Key Messages

In the 16 years since the introduction of the Victorian State Trauma System (VSTS), preventable death and disability from major trauma has reduced significantly.1 Today, the VSTS is considered a world leader in integrated trauma systems, with several international jurisdictions implementing trauma systems based on the VSTS model.2
The VSTS is co-funded by the Department of Health and Human Services and the Transport Accident Commission to ensure major trauma patients are managed optimally.
The objective of the VSTS is to reduce preventable mortality and improve the outcomes of severely injured patients by matching their needs to an appropriate level of treatment in a safe and timely manner.
The VSTS aims to ensure that as many major trauma patients as possible receive their definitive care at a major trauma service (MTS) or equivalent specialist trauma service (the Austin Hospital for spinal cord trauma and the Metropolitan Neurological services (MNS) for older patients with isolated head injuries).
This guideline is developed for all clinical staff involved in the care of trauma patients in Victoria. It is intended for use by frontline clinical staff that provide early care for major trauma patients; those working directly at the Major Trauma Service (MTS) as well as those working outside of a MTS.
These guidelines provide the user with accessible resources to effectively and confidently provide early care for critically injured patients.

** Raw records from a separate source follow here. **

(** X26. When [run_impl] calls [prepare_jobs], it does so once, and by then
    it has required one dataset per output key: with the shape of the first
    input scale and the chunks of the task, and with a leading channel axis
    of chunk 1 when the key takes more than one channel and no channel
    accumulation is configured. *)
Theorem output_datasets_precede_the_jobs n bl c :
  PrepareJobs n bl c ∈ (run_impl []).2 →
  ∃ shape' reqs pre post,
    (run_impl []).2 = pre ++ PrepareJobs n bl c :: post ∧
    (∀ n' bl' c', PrepareJobs n' bl' c' ∉ pre ++ post) ∧
    head (Self.input_scales self) ≫= g = Some shape' ∧
    (∀ q, q ∈ reqs → q ∈ pre) ∧
    Forall2 (fun (p : string * list Z) q =>
               length p.2 = 2%nat ∧ p.2 !!! 1%nat - p.2 !!! 0%nat > 0 ∧
               q = if bool_decide (p.2 !!! 1%nat - p.2 !!! 0%nat > 1)
                      && bool_decide
                           (TaskConfig.channel_accumulation get_task_config
                            = None)
                   then RequireDataset p.1
                          ((p.2 !!! 1%nat - p.2 !!! 0%nat) :: shape')
                          (1 :: default ((fun bs => bs / 2)
                                           <$> global_config_values.2)
                                  (TaskConfig.chunks get_task_config))
                          (default "uint8"%string
                             (TaskConfig.dtype get_task_config))
                          (default "gzip"%string
                             (TaskConfig.compression get_task_config))
                   else RequireDataset p.1 shape'
                          (default ((fun bs => bs / 2)
                                      <$> global_config_values.2)
                             (TaskConfig.chunks get_task_config))
                          (default "uint8"%string
                             (TaskConfig.dtype get_task_config))
                          (default "gzip"%string
                             (TaskConfig.compression get_task_config)))
            (Self.output_key self) reqs.
Proof.
  intros H. apply run_impl_prepared in H
    as (shape' & reqs & pre & post & ? & ? & ? & ? & ? & ? & ? & ? & ? & ?
        & ? & ? & ? & ?).
  exists shape', reqs, pre, post. by split_and!.
Qed.

(** X27. The jobs get the blocks of the volume of the first input scale,
    every input scale being in the input group; on a retry they get the
    block list of the task instead, after [clean_up_for_retry].  There are
    as many jobs as blocks, and at most [max_jobs]. *)
Theorem jobs_share_the_blocks_of_the_first_scale n bl c :
  PrepareJobs n bl c ∈ (run_impl []).2 →
  Forall (fun s => is_Some (g s)) (Self.input_scales self) ∧
  n = Z.of_nat (length bl) `min` Self.max_jobs self ∧
  if decide (Self.n_retries self = 0)
  then ∃ shape', head (Self.input_scales self) ≫= g = Some shape' ∧
                 bl = blocks_in_volume shape' global_config_values.2
  else bl = Self.block_list self ∧
       ∃ pre post, (run_impl []).2 = pre ++ PrepareJobs n bl c :: post ∧
                   CleanUpForRetry bl ∈ pre.
Proof.
  intros H. apply run_impl_prepared in H
    as (shape' & reqs & pre & post & Ht & ? & ? & ? & Hbl & Hcl & ? & ? & ?
        & ? & ? & ? & ? & ?).
  split; [done|]. split; [done|].
  destruct (decide (Self.n_retries self = 0)) as [E|E]; [by eauto|].
  split; [done|]. exists pre, post. split; [done|]. rewrite Hbl. by apply Hcl.
Qed.

(** X28. With no chunks in the task configuration the chunks are half the
    block shape, and [run_impl] gets as far as [prepare_jobs] only if every
    entry of the block shape is even and not 0, or 3, or -1. *)
Theorem default_chunks_need_an_even_block_shape n bl c :
  TaskConfig.chunks get_task_config = None →
  PrepareJobs n bl c ∈ (run_impl []).2 →
  Forall (fun bs => (bs mod 2 = 0 ∧ bs ≠ 0) ∨ bs = 3 ∨ bs = -1)
         global_config_values.2.
Proof.
  intros Hc H. apply run_impl_prepared in H
    as (shape' & reqs & pre & post & ? & ? & ? & ? & ? & ? & ? & ? & ? & ?
        & ? & Hd & ? & ?).
  rewrite Hc in Hd. by apply all_divide_halves.
Qed.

They provide up-to-date information for frontline healthcare clinicians. The guideline has followed the AGREE II methodology for guideline development and is under the auspice of the Victorian State Trauma Committee (VSTC).3
There is clear evidence that the VSTS has been highly effective in improving the clinical management and outcomes of major trauma patients, with continued improvements achieved.
 
Key elements of the VSTS that underpin its success include:

  • Coordination of pre-hospital and acute care services.
  • Designation of two adult and one paediatric hospital as MTS hospitals, with all other potential trauma-receiving hospitals assigned a trauma designation according to clinical capacity.
  • Defined triage guidelines for ambulance transportation of patients to MTS hospitals.
  • Statewide system organisation and management of major trauma response through Adult Retrieval Victoria (ARV) and the Paediatric Infant Perinatal Emergency Retrieval Service (PIPER) for patients less than 16 years.
  • A ministerial committee and subcommittees to oversee the trauma system and identify opportunities for continuous improvement.
      

Clinical emphasis points

  • An integrated and inclusive trauma system, the VSTS commenced in 2000.
  • The VSTS delivers a systemic clinical pathway for efficiently managing major trauma patients.
  • The treatment of critically ill patients with multiple injuries requires a multidisciplinary, coordinated and integrated system of trauma care.
  • Integrated trauma care systems have been shown to reduce preventable deaths.
  • The introduction of the VSTS has been associated with a significant reduction in mortality and morbidity from major trauma.
  • The designation of all 140 potential trauma-receiving hospitals reflects the clinical capabilities of each hospital.
  • High compliance with major trauma guidelines and protocols ensures the right patient to the right level of care in the shortest time.
  • The MTS hospitals are designed to provide specialised intensive care with the necessary multidisciplinary teams to manage critically injured patients.
  • Clinical evidence indicates that patients with major trauma achieve better outcomes when definitive care is provided at an MTS or a specialist trauma service (the Austin Hospital for spinal cord trauma and the Metropolitan Neurosurgical Services (MNS) for older patients with isolated head injuries). The proportion of patients transferred directly to an MTS hospital or specialist trauma services has risen significantly since the VSTS began.
  • Appropriate inter-hospital transfers are now consistently around 90 per cent and above.
  • ARV or PIPER (for paediatric patients) is the first point of call to initiate retrieval and transfer of trauma patients.
  • The VSTS is enhanced and strengthened by a state-wide trauma education system that provides clinical and system education on the early management of major trauma patients.

    The success of the VSTS and its impact on patient outcomes is a result of the work of all staff providing care to major trauma patients at every stage of the patient journey.

    Good early trauma care, appropriate and timely transfer and best practice in definitive care continue to improve outcomes for Victorian victims of major trauma.